## Problem description
Stop after the line with "let pm := pl + Nat.div2 (pr - pl) in"; until then, please copy every line of the records word for word from the first.

## Material provided
(** One partition of the range [pl..pr]: the median of three goes to
    [pr - 1], the range is exchanged around it, and it is put at [pi]. *)
Definition partition (tosort : list nat) (pl pr : nat) : list nat * nat :=
  let pm := pl + Nat.div2 (pr - pl) in
  let tosort := swap_if_less tosort pm pl in
  let tosort := swap_if_less tosort pr pm in
  let tosort := swap_if_less tosort pm pl in
  let vp := key tosort pm in
  let pj := pr - 1 in
  let tosort := swap tosort pm pj in
  let '(tosort, pi) := exchange (length tosort) tosort vp pl pj in
  (swap tosort pi (pr - 1), pi).

(** [while (pj > pl && LT(vp, v[*pk])) { *pj-- = *pk--; }] with
    [pk = pj - 1] *)
Fixpoint shift (fuel : nat) (tosort : list nat) (pl : nat) (vp : Z)
  (pj : nat) : list nat * nat :=
  match fuel with
  | 0 => (tosort, pj)
  | S fuel' =>
      if (pl <? pj) && (vp <? key tosort (pj - 1))%Z
      then shift fuel' (store tosort pj (nth (pj - 1) tosort 0)) pl vp
                 (pj - 1)
      else (tosort, pj)
  end.

(** The body of the insertion loop for one [pi]. *)
Definition place (pl : nat) (tosort : list nat) (pi : nat) : list nat :=
  let vi := nth pi tosort 0 in
  let '(tosort', pj) := shift (length tosort) tosort pl (nth vi v 0%Z) pi in
  store tosort' pj vi.

(** [for (pi = pl + 1; pi <= pr; ++pi) ...] *)
Definition insertion (tosort : list nat) (pl pr : nat) : list nat :=
  fold_left (place pl) (seq (S pl) (pr - pl)) tosort.

(** [while ((pr - pl) > SMALL_QUICKSORT) ...]: partition, push the larger
    part with the depth left, go on with the smaller. *)
Fixpoint partitions (fuel : nat) (tosort : list nat) (pl pr : nat)
  (cdepth : Z) (stack : list (nat * nat * Z))
  : list nat * nat * nat * list (nat * nat * Z) :=
  match fuel with
  | 0 => (tosort, pl, pr, stack)
  | S fuel' =>
      if SMALL_QUICKSORT <? pr - pl then
        let '(tosort', pi) := partition tosort pl pr in
        let cdepth' := (cdepth - 1)%Z in
        if pi - pl <? pr - pi
        then partitions fuel' tosort' pl (pi - 1) cdepth'
                        ((pi + 1, pr, cdepth') :: stack)
        else partitions fuel' tosort' (pi + 1) pr cdepth'
                        ((pl, pi - 1, cdepth') :: stack)
      else (tosort, pl, pr, stack)
  end.

(** The outer [while (1)]: the depth check, the partitions, the insertion
    sort of what is left, and the next range from the stack. *)
Fixpoint sort (fuel : nat) (tosort : list nat) (pl pr : nat) (cdepth : Z)
  (stack : list (nat * nat * Z)) : option (list nat) :=
  match fuel with
  | 0 => None
  | S fuel' =>
      if (cdepth <? 0)%Z then None
      else
        let '(tosort1, pl1, pr1, stack1) :=
          partitions (length tosort) tosort pl pr cdepth stack in
        let tosort2 := insertion tosort1 pl1 pr1 in
        match stack1 with
        | [] => Some tosort2
        | (l, r, d) :: rest => sort fuel' tosort2 l r d rest
        end
  end.

End Keys.

(** [npy_get_msb] *)
Definition get_msb (num : nat) : Z := Z.log2 (Z.of_nat num).

(** [argsort] fills [tosort] with [0 .. num-1] and sorts it. *)
Definition aquicksort (v : list Z) : option (list nat) :=
  let num := length v in
  sort v (S num) (seq 0 num) 0 (num - 1) (2 * get_msb num)%Z [].

(** What [aquicksort] has to return: the positions, each once, in ascending
    key order. *)
Fixpoint ascending (l : list Z) : bool :=
  match l with
  | x :: (y :: _) as rest => (x <=? y)%Z && ascending rest
  | _ => true
  end.

Fixpoint distinct (l : list nat) : bool :=
  match l with
  | [] => true
  | x :: rest => negb (existsb (Nat.eqb x) rest) && distinct rest
  end.

Definition sorts (v : list Z) (r : list nat) : bool :=
  (length v <=? length r)
  && forallb (fun i => i <? length v) r
  && distinct r
  && ascending (map (fun i => nth i v 0%Z) r).

End Numpy.

(* ================================================================== *)
(** ** The reference sorts meet the library's contract *)
(* ================================================================== *)

Section InsertionSort.

Variable before : Z -> Z -> bool.
Variable ks : list Z.

Hypothesis before_le : forall a b, before a b = true -> (a <= b)%Z.
Hypothesis before_ge : forall a b, before a b = false -> (b <= a)%Z.

Let key (i : nat) : Z := nth i ks 0%Z.

Lemma insert_by_perm (i : nat) (l : list nat) :
  Permutation (Reference.insert_by before ks i l) (i :: l).
Proof.
  induction l as [|j l IH]; simpl; [apply Permutation_refl|].
  destruct (before _ _); [apply Permutation_refl|].
  apply perm_trans with (j :: i :: l); [now apply perm_skip | apply perm_swap].
Qed.

Lemma insertion_perm (xs : list nat) :
  Permutation (fold_right (Reference.insert_by before ks) [] xs) xs.
Proof.
  induction xs as [|i xs IH]; simpl; [apply Permutation_refl|].
  apply perm_trans with (i :: fold_right (Reference.insert_by before ks) [] xs).
  - apply insert_by_perm.
  - now apply perm_skip.
Qed.

Lemma insert_by_hd (a : Z) (i : nat) (l : list nat) :
  (a <= key i)%Z -> HdRel Z.le a (map key l) ->
  HdRel Z.le a (map key (Reference.insert_by before ks i l)).
Proof.
  intros Ha H. destruct l as [|j l]; simpl.
  - now constructor.
  - destruct (before _ _); simpl; constructor; [assumption|].
    now inversion H.
Qed.

Lemma insert_by_sorted (i : nat) (l : list nat) :
  Sorted Z.le (map key l) ->
  Sorted Z.le (map key (Reference.insert_by before ks i l)).
Proof.
  induction l as [|j l IH]; intros H; simpl.
  - repeat constructor.
  - destruct (before (nth i ks 0%Z) (nth j ks 0%Z)) eqn:E; simpl.
    + constructor; [assumption|]. constructor. now apply before_le.
    + inversion H as [|? ? Hs Hh]; subst. constructor; [now apply IH|].
      apply insert_by_hd; [now apply before_ge | assumption].
Qed.

Lemma insertion_sorted (xs : list nat) :
  Sorted Z.le (map key (fold_right (Reference.insert_by before ks) [] xs)).
Proof.
  induction xs as [|i xs IH]; simpl; [constructor|].
  now apply insert_by_sorted.
Qed.

End InsertionSort.

Lemma argsort_by_perm before ks :
  Permutation (Reference.argsort_by before ks) (seq 0 (length ks)).
Proof. apply insertion_perm. Qed.

Lemma leb_sorted ks :
  Sorted Z.le (map (fun i => nth i ks 0%Z) (Reference.argsort_by Z.leb ks)).
Proof.
  apply insertion_sorted; intros a b H.
  - now apply Z.leb_le.
  - apply Z.leb_gt in H. lia.
Qed.

(** The reference library, with a sort that keeps equal keys in input
    order. *)
Definition reference : Library :=
  {| isspace := Reference.isspace;
     isalnum := Reference.isalnum;
     strptime_coerce := Reference.strptime_coerce;
     numeric_coerce := Reference.numeric_coerce;
     argsort := Reference.argsort_by Z.leb;
     argsort_perm := argsort_by_perm Z.leb;
     argsort_sorted := leb_sorted |}.

Lemma ascending_sorted (l : list Z) :
  Numpy.ascending l = true -> Sorted Z.le l.
Proof.
  induction l as [|x [|y l] IH]; intros H.
  - constructor.
  - repeat constructor.
  - cbn [Numpy.ascending] in H. apply andb_true_iff in H as [Hxy Hr].
    constructor; [now apply IH|]. constructor. now apply Z.leb_le.
Qed.

Lemma distinct_NoDup (l : list nat) : Numpy.distinct l = true -> NoDup l.
Proof.
  induction l as [|x l IH]; intros H; [constructor|].
  cbn [Numpy.distinct] in H. apply andb_true_iff in H as [Hx Hl].
  constructor; [|now apply IH]. intros Hin.
  apply negb_true_iff in Hx.
  assert (K : existsb (Nat.eqb x) l = true).
  { apply existsb_exists. exists x. split; [assumption | apply Nat.eqb_refl]. }
  congruence.
Qed.

Lemma sorts_sound (v : list Z) (r : list nat) :
  Numpy.sorts v r = true ->
  Permutation r (seq 0 (length v)) /\
  Sorted Z.le (map (fun i => nth i v 0%Z) r).
Proof.
  unfold Numpy.sorts. intros H.
  apply andb_true_iff in H as [H Ha]. apply andb_true_iff in H as [H Hd].
  apply andb_true_iff in H as [Hl Hb].
  split; [|now apply ascending_sorted].
  apply NoDup_Permutation_bis.
  - now apply distinct_NoDup.
  - rewrite length_seq. now apply Nat.leb_le.
  - intros i Hi. rewrite forallb_forall in Hb.
    apply in_seq. specialize (Hb i Hi). apply Nat.ltb_lt in Hb. lia.
Qed.

(** numpy's [argsort(kind='quicksort')] on datetime64 keys.  The result of
    the routine is checked to be what a sort returns, which stands in for a
    correctness proof of the routine; where the check fails or the routine
    hands over to heapsort the positions are those of the reference sort. *)
Definition numpy_argsort (ks : list Z) : list nat :=
  match Numpy.aquicksort ks with
  | Some r => if Numpy.sorts ks r then r else Reference.argsort_by Z.leb ks
  | None => Reference.argsort_by Z.leb ks
  end.

Lemma numpy_argsort_perm ks :
  Permutation (numpy_argsort ks) (seq 0 (length ks)).
Proof.
  unfold numpy_argsort.
  destruct (Numpy.aquicksort ks) as [r|]; [|apply argsort_by_perm].
  destruct (Numpy.sorts ks r) eqn:E; [|apply argsort_by_perm].
  now apply sorts_sound.
Qed.

Lemma numpy_argsort_sorted ks :
  Sorted Z.le (map (fun i => nth i ks 0%Z) (numpy_argsort ks)).
Proof.
  unfold numpy_argsort.
  destruct (Numpy.aquicksort ks) as [r|]; [|apply leb_sorted].
  destruct (Numpy.sorts ks r) eqn:E; [|apply leb_sorted].
  now apply sorts_sound.
Qed.

(** The reference library with numpy's own sort. *)
Definition numpy : Library :=
  {| isspace := Reference.isspace;
     isalnum := Reference.isalnum;
     strptime_coerce := Reference.strptime_coerce;
     numeric_coerce := Reference.numeric_coerce;
     argsort := numpy_argsort;
     argsort_perm := numpy_argsort_perm;
     argsort_sorted := numpy_argsort_sorted |}.

(* ================================================================== *)
(** ** Sample files *)
(* ================================================================== *)

(** The frame [pd.read_excel] builds from a sheet: the columns under a
    fresh [RangeIndex]. *)
Definition frame (cols : list (pystr * Series)) : DataFrame :=
  {| index := seq 0 (match cols with
                     | [] => 0
                     | c :: _ => length (snd c)
                     end);
     columns := cols |}.

Definition num (z : Z) : cell := Flt (Fin (inject_Z z)).
Definition txt (s : string) : cell := Str (utf8 s).

(** An export with synonym headers and a padded label; row 2 has an
    unreadable date, row 1 no views, row 3 text in numeric cells and the
    publish time of row 0. *)
Definition posts : DataFrame :=
  frame
    [ (utf8 "笔记标题", [txt "B"; txt "A"; txt "C"; txt "D"]);
      (utf8 " 首次发布时间 ",
        [txt "2024年03月02日10时00分00秒"; txt "2024年03月01日09时30分00秒";
         txt "2024-03-03 08:00"; txt "2024年03月02日10时00分00秒"]);
      (utf8 "发布形式", [txt "图文"; txt "视频"; txt "图文"; txt "图文"]);
      (utf8 "曝光量", [num 1000; num 500; num 300; txt "abc"]);
      (utf8 "阅读量", [num 200; num 0; num 30; num 100]);
      (utf8 "封面点击率", [Flt (Fin (1 # 10)); Flt (Fin (1 # 5)); NA; txt "—"]);
      (utf8 "点赞数", [num 20; num 0; num 3; num 5]);
      (utf8 "评论数", [num 4; num 0; num 1; txt "n/a"]);
      (utf8 "收藏数", [num 10; num 0; num 0; num 5]);
      (utf8 "涨粉数", [num 2; num 0; num 0; num 1]);
      (utf8 "分享", [num 1; num 0; num 0; num 0]) ].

## Reply
(** One partition of the range [pl..pr]: the median of three goes to
    [pr - 1], the range is exchanged around it, and it is put at [pi]. *)
Definition partition (tosort : list nat) (pl pr : nat) : list nat * nat :=
  let pm := pl + Nat.div2 (pr - pl) in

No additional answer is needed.